While these simple mathematical rules explain many of the fundamental shapes of shellfish, a more complex set of interactions generates their most ostentatious features. Spines, knobs and other ornamentation arise from a mismatch between the growth rate of the soft-bodied mollusc's mantle and its rigid shell. This mismatch creates bumps that are exaggerated with each new layer. The relative growth rate and rigidity of the mantle determine the length, thickness and curvature of these projections. Such embellishments may initially form due to a combination of random mutations and the inevitable results of mechanical forces involved in shell growth. If they prove advantageous to a creature's survival and reproduction, however, they may be perpetuated by natural selection, eventually becoming a predominant trait.

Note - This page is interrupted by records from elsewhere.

(* ===== verification/Programmatic.v ===== *)
(** * Programmatic tool calls

    [crates/spec/src/programmatic.rs] with its types of [spec_runtime.rs]: a
    workflow of steps (literals, JSON pointers, connector calls, batches,
    conditionals) run against the kernel under a call budget, with retries,
    rate limits, circuit breakers and a scheduler for parallel batches.

    The kernel is known through [ConnectorHost].  The state the source shares
    between futures (the rate table, the circuit table) is a field of [Runtime],
    with the tokio clock and the reactor's choices: [rt_elapsed] says how much
    time passes before each reading of the clock, [rt_polls] which future is
    resumed next.  A [usize] or [u64] is a [Z] with its saturation written out;
    an instant or a duration is a number of nanoseconds; an [f64] is the
    standard library's specification float of 53 bits. *)

From Stdlib Require Import Ascii SpecFloat.
From S2P Require Import Prelude RustStr Contracts Policy Planes AuditSinks Json.
From S2P Require Import Kernel Async Circuit Template.

(** ** Policies *)

Abbreviation f64 := spec_float.
Definition f64_prec : Z := 53.
Definition f64_emax : Z := 1024.
Definition f64_zero : f64 := S754_zero false.
Definition f64_one : f64 := S754_finite false 4503599627370496 (-52).

(** [x as f64] of a [u64]. *)
Definition f64_of_u64 (x : Z) : f64 := binary_normalize f64_prec f64_emax x 0 false.
Definition f64_mul (x y : f64) : f64 := SFmul f64_prec f64_emax x y.
Definition f64_is_finite (x : f64) : bool :=
  match x with S754_zero _ | S754_finite _ _ _ => true | _ => false end.

(** [x.round() as u64]: half away from zero, then the saturating cast. *)
Definition f64_round_as_u64 (x : f64) : Z :=
  match x with
  | S754_finite false m e =>
      let magnitude :=
        if (0 <=? e)%Z then (Zpos m * 2 ^ e)%Z
        else ((Zpos m + 2 ^ (- e - 1)) / 2 ^ (- e))%Z in
      Z.min magnitude u64_max
  | S754_infinity false => u64_max
  | _ => 0%Z
  end.

Record ProgrammaticRetryPolicy : Type := {
  rp_max_attempts : Z;
  rp_initial_backoff_ms : Z;
  rp_max_backoff_ms : Z;
  rp_jitter_ratio : f64;
  rp_adaptive_jitter : bool;
}.

Definition default_programmatic_max_calls : Z := 12.
Definition default_programmatic_retry_max_attempts : Z := 1.
Definition default_programmatic_retry_initial_backoff_ms : Z := 100.
Definition default_programmatic_retry_max_backoff_ms : Z := 2000.
(** [0.2]. *)
Definition default_programmatic_retry_jitter_ratio : f64 :=
  S754_finite false 7205759403792794 (-55).

Record ProgrammaticConnectorRateLimit : Type := { rl_min_interval_ms : Z }.

Inductive ProgrammaticPriorityClass : Type := PriorityHigh | PriorityNormal | PriorityLow.

Definition ProgrammaticPriorityClass_as_str (p : ProgrammaticPriorityClass) : string :=
  match p with PriorityHigh => "high" | PriorityNormal => "normal" | PriorityLow => "low" end.

Definition default_programmatic_priority_class : ProgrammaticPriorityClass := PriorityNormal.

#[export] Instance ProgrammaticPriorityClass_eq_dec : EqDecision ProgrammaticPriorityClass.
Proof. solve_decision. Defined.

(** The derived order is the order of declaration. *)
Definition all_priorities : list ProgrammaticPriorityClass :=
  [PriorityHigh; PriorityNormal; PriorityLow].
Definition ProgrammaticPriorityClass_rank (p : ProgrammaticPriorityClass) : N :=
  match p with PriorityHigh => 0 | PriorityNormal => 1 | PriorityLow => 2 end.
#[export] Instance ProgrammaticPriorityClass_countable : Countable ProgrammaticPriorityClass.
Proof.
  by refine (inj_countable ProgrammaticPriorityClass_rank
               (fun n => all_priorities !! N.to_nat n) _); intros [].
Defined.

Inductive ProgrammaticFairnessPolicy : Type := StrictRoundRobin | WeightedRoundRobin.

Definition ProgrammaticFairnessPolicy_as_str (f : ProgrammaticFairnessPolicy) : string :=
  match f with
  | StrictRoundRobin => "strict_round_robin"
  | WeightedRoundRobin => "weighted_round_robin"
  end.

Inductive ProgrammaticAdaptiveReduceOn : Type :=
| ReduceAnyError
| ReduceConnectorExecutionError
| ReduceCircuitOpen
| ReduceConnectorNotFound
| ReduceConnectorNotAllowed
| ReduceCapabilityDenied
| ReducePolicyDenied.

Definition ProgrammaticAdaptiveReduceOn_as_str (r : ProgrammaticAdaptiveReduceOn) : string :=
  match r with
  | ReduceAnyError => "any_error"
  | ReduceConnectorExecutionError => "connector_execution_error"
  | ReduceCircuitOpen => "circuit_open"
  | ReduceConnectorNotFound => "connector_not_found"
  | ReduceConnectorNotAllowed => "connector_not_allowed"
  | ReduceCapabilityDenied => "capability_denied"
  | ReducePolicyDenied => "policy_denied"
  end.

#[export] Instance ProgrammaticAdaptiveReduceOn_eq_dec : EqDecision ProgrammaticAdaptiveReduceOn.
Proof. solve_decision. Defined.

Definition all_reduce_on : list ProgrammaticAdaptiveReduceOn :=
  [ReduceAnyError; ReduceConnectorExecutionError; ReduceCircuitOpen; ReduceConnectorNotFound;
   ReduceConnectorNotAllowed; ReduceCapabilityDenied; ReducePolicyDenied].
Definition ProgrammaticAdaptiveReduceOn_rank (r : ProgrammaticAdaptiveReduceOn) : N :=
  match r with
  | ReduceAnyError => 0 | ReduceConnectorExecutionError => 1 | ReduceCircuitOpen => 2
  | ReduceConnectorNotFound => 3 | ReduceConnectorNotAllowed => 4
  | ReduceCapabilityDenied => 5 | ReducePolicyDenied => 6
  end.
#[export] Instance ProgrammaticAdaptiveReduceOn_countable :
  Countable ProgrammaticAdaptiveReduceOn.
Proof.
  by refine (inj_countable ProgrammaticAdaptiveReduceOn_rank
               (fun n => all_reduce_on !! N.to_nat n) _); intros [].
Defined.

#[export] Instance reduce_on_rust_ord : RustOrd ProgrammaticAdaptiveReduceOn :=
  fun a b => (ProgrammaticAdaptiveReduceOn_rank a <= ProgrammaticAdaptiveReduceOn_rank b)%N.
#[export] Instance reduce_on_rust_ord_laws : RustOrdLaws ProgrammaticAdaptiveReduceOn.
Proof.
  split.
  - intros a b. unfold rust_le, reduce_on_rust_ord. apply _.
  - intros a b c. unfold rust_le, reduce_on_rust_ord. lia.
  - intros a b. unfold rust_le, reduce_on_rust_ord. lia.
  - intros a b. unfold rust_le, reduce_on_rust_ord. by destruct a, b; simpl; try lia.
Defined.

Record ProgrammaticConcurrencyPolicy : Type := {
  pc_max_in_flight : Z;
  pc_min_in_flight : Z;
  pc_fairness : ProgrammaticFairnessPolicy;
  pc_adaptive_budget : bool;
  pc_high_weight : Z;
  pc_normal_weight : Z;
  pc_low_weight : Z;
  pc_adaptive_recovery_successes : Z;
  pc_adaptive_upshift_step : Z;
  pc_adaptive_downshift_step : Z;
  pc_adaptive_reduce_on : gset ProgrammaticAdaptiveReduceOn;
}.

Definition default_programmatic_adaptive_reduce_on : gset ProgrammaticAdaptiveReduceOn :=
  {[ ReduceConnectorExecutionError; ReduceCircuitOpen ]}.

Definition default_programmatic_concurrency_policy : ProgrammaticConcurrencyPolicy := {|
  pc_max_in_flight := 4;
  pc_min_in_flight := 1;
  pc_fairness := WeightedRoundRobin;
  pc_adaptive_budget := true;
  pc_high_weight := 4;
  pc_normal_weight := 2;
  pc_low_weight := 1;
  pc_adaptive_recovery_successes := 2;
  pc_adaptive_upshift_step := 1;
  pc_adaptive_downshift_step := 1;
  pc_adaptive_reduce_on := default_programmatic_adaptive_reduce_on |}.

Record PreparedProgrammaticBatchCall : Type := {
  pb_call_id : string;
  pb_connector_name : string;
  pb_operation : string;
  pb_required_capabilities : gset Capability;
  pb_retry_policy : ProgrammaticRetryPolicy;
  pb_priority_class : ProgrammaticPriorityClass;
  pb_payload : json;
}.

Record ProgrammaticBatchCall : Type := {
  bc_call_id : string;
  bc_connector_name : string;
  bc_operation : string;
  bc_required_capabilities : gset Capability;
  bc_retry : option ProgrammaticRetryPolicy;
  bc_priority_class : ProgrammaticPriorityClass;
  bc_payload : json;
}.

Inductive ProgrammaticStep : Type :=
| SetLiteral (step_id : string) (value : json)
| JsonPointer (step_id from_step pointer : string)
| ConnectorCall (step_id connector_name operation : string)
    (required_capabilities : gset Capability) (retry : option ProgrammaticRetryPolicy)
    (priority_class : ProgrammaticPriorityClass) (payload : json)
| ConnectorBatch (step_id : string) (parallel continue_on_error : bool)
    (calls : list ProgrammaticBatchCall)
| Conditional (step_id from_step : string) (pointer : option string) (equals : option json)
    (exists_ : option bool) (when_true : json) (when_false : option json).

Record ProgrammaticInvocationMetrics : Type := {
  im_attempts : Z;
  im_retries : Z;
  im_priority_class : string;
  im_rate_wait_ms_total : Z;
  im_backoff_ms_total : Z;
  im_circuit_phase_before : string;
  im_circuit_phase_after : string;
}.

(** [Serialize] of the two structs the reports embed. *)
Definition ProgrammaticInvocationMetrics_json (m : ProgrammaticInvocationMetrics) : json :=
  json_obj [("attempts", json_usize (im_attempts m));
            ("retries", json_usize (im_retries m));
            ("priority_class", JString (im_priority_class m));
            ("rate_wait_ms_total", json_usize (im_rate_wait_ms_total m));
            ("backoff_ms_total", json_usize (im_backoff_ms_total m));
            ("circuit_phase_before", JString (im_circuit_phase_before m));
            ("circuit_phase_after", JString (im_circuit_phase_after m))].

Definition ConnectorOutcome_json (o : ConnectorOutcome) : json :=
  json_obj [("status", JString (co_status o)); ("payload", co_payload o)].

(** ** Errors of connectors *)

(** [error.replacen(from, to, 1)]. *)
Definition replace_first (from to s : string) : string :=
  match before_first from s with
  | Some head => head +:+ to +:+ str_drop (String.length head + String.length from) s
  | None => s
  end.

Definition normalize_connector_error_message (error : string) : string :=
  if str_contains "core connector adapter not found" (to_ascii_lowercase error) then
    replace_first "core connector adapter not found" "connector not found" error
  else error.

Definition classify_connector_error_code (error : string) : string :=
  let normalized := to_ascii_lowercase error in
  if str_contains "programmatic_error[circuit_open]" normalized then "circuit_open"
  else if str_contains "connector not found" normalized
       || str_contains "core connector adapter not found" normalized then "connector_not_found"
  else if str_contains "not allowed" normalized then "connector_not_allowed"
  else if str_contains "missing required capability" normalized then "capability_denied"
  else if str_contains "policy denied" normalized then "policy_denied"
  else "connector_execution_error".

Definition should_reduce_programmatic_budget (concurrency : ProgrammaticConcurrencyPolicy)
    (error_code : string) : bool :=
  let triggers := pc_adaptive_reduce_on concurrency in
  if decide (ReduceAnyError ∈ triggers) then true
  else
    let mapped :=
      if decide (error_code = "connector_execution_error") then Some ReduceConnectorExecutionError
      else if decide (error_code = "circuit_open") then Some ReduceCircuitOpen
      else if decide (error_code = "connector_not_found") then Some ReduceConnectorNotFound
      else if decide (error_code = "connector_not_allowed") then Some ReduceConnectorNotAllowed
      else if decide (error_code = "capability_denied") then Some ReduceCapabilityDenied
      else if decide (error_code = "policy_denied") then Some ReducePolicyDenied
      else None in
    match mapped with
    | Some trigger => bool_decide (trigger ∈ triggers)
    | None => false
    end.

(** ** Validation *)

Definition call_id_suffix (call_id : option string) : string :=
  match call_id with Some id => " (call_id=" +:+ id +:+ ")" | None => "" end.

Definition validate_retry_policy (policy : option ProgrammaticRetryPolicy) (step_id : string)
    (call_id : option string) : result ProgrammaticRetryPolicy string :=
  let resolved := default {|
    rp_max_attempts := default_programmatic_retry_max_attempts;
    rp_initial_backoff_ms := default_programmatic_retry_initial_backoff_ms;
    rp_max_backoff_ms := default_programmatic_retry_max_backoff_ms;
    rp_jitter_ratio := default_programmatic_retry_jitter_ratio;
    rp_adaptive_jitter := true |} policy in
  if decide (rp_max_attempts resolved = 0%Z) then
    Err (programmatic_error InvalidSpec
      ("programmatic step " +:+ step_id +:+ " retry.max_attempts must be greater than 0"
         +:+ call_id_suffix call_id))
  else if decide (rp_max_backoff_ms resolved < rp_initial_backoff_ms resolved)%Z then
    Err (programmatic_error InvalidSpec
      ("programmatic step " +:+ step_id
         +:+ " retry.max_backoff_ms must be >= retry.initial_backoff_ms"
         +:+ call_id_suffix call_id))
  else if negb (f64_is_finite (rp_jitter_ratio resolved))
       || negb (SFleb f64_zero (rp_jitter_ratio resolved)
                && SFleb (rp_jitter_ratio resolved) f64_one) then
    Err (programmatic_error InvalidSpec
      ("programmatic step " +:+ step_id +:+ " retry.jitter_ratio must be within [0.0, 1.0]"
         +:+ call_id_suffix call_id))
  else Ok resolved.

Why mollusks evolved shells?

Although we appreciate shells primarily for their aesthetic qualities, the animals they shelter value them for a more pragmatic reason: protection. Around 540 million years ago, in an explosion of evolutionary innovation known as the Cambrian Explosion, predatory animals became much more numerous and competent. Slow-moving, soft-bodied organisms were in constant danger. Marine molluscs developed simple but robust shells to protect their vulnerable tissues. In response, crustaceans, fish and other predators developed more sophisticated weapons and hunting techniques.

Finally, the co-evolution of predator and prey contributed to a spectacular increase in mollusc shell diversity. Some developed particularly large, thick shells that only the strongest or most cunning animals could crack. Narrow openings, sometimes reinforced by doors called opercules, made it more difficult for predators to gain access to the prey. Large needles enabled some molluscs to retreat even further from danger. Spikes, thorns and knobs thwarted pincers and jaws, as did smooth, slippery surfaces.

Shell formation: a balance of biology, physics, and evolution

Shells are therefore not pure constructs of biology or physics, nor can they be adequately described by mathematical modeling or Darwinian theory alone. The challenging, sculptural beauty of the shells we find so enchanting emerges from a confluence of geometry, mechanics, ecology, evolution and chance. Every shell you've ever picked up in the sand or admired in a museum is a palimpsest strewn with secrets that science is still unravelling today, a physical manifestation of the complexity and splendour of our planet.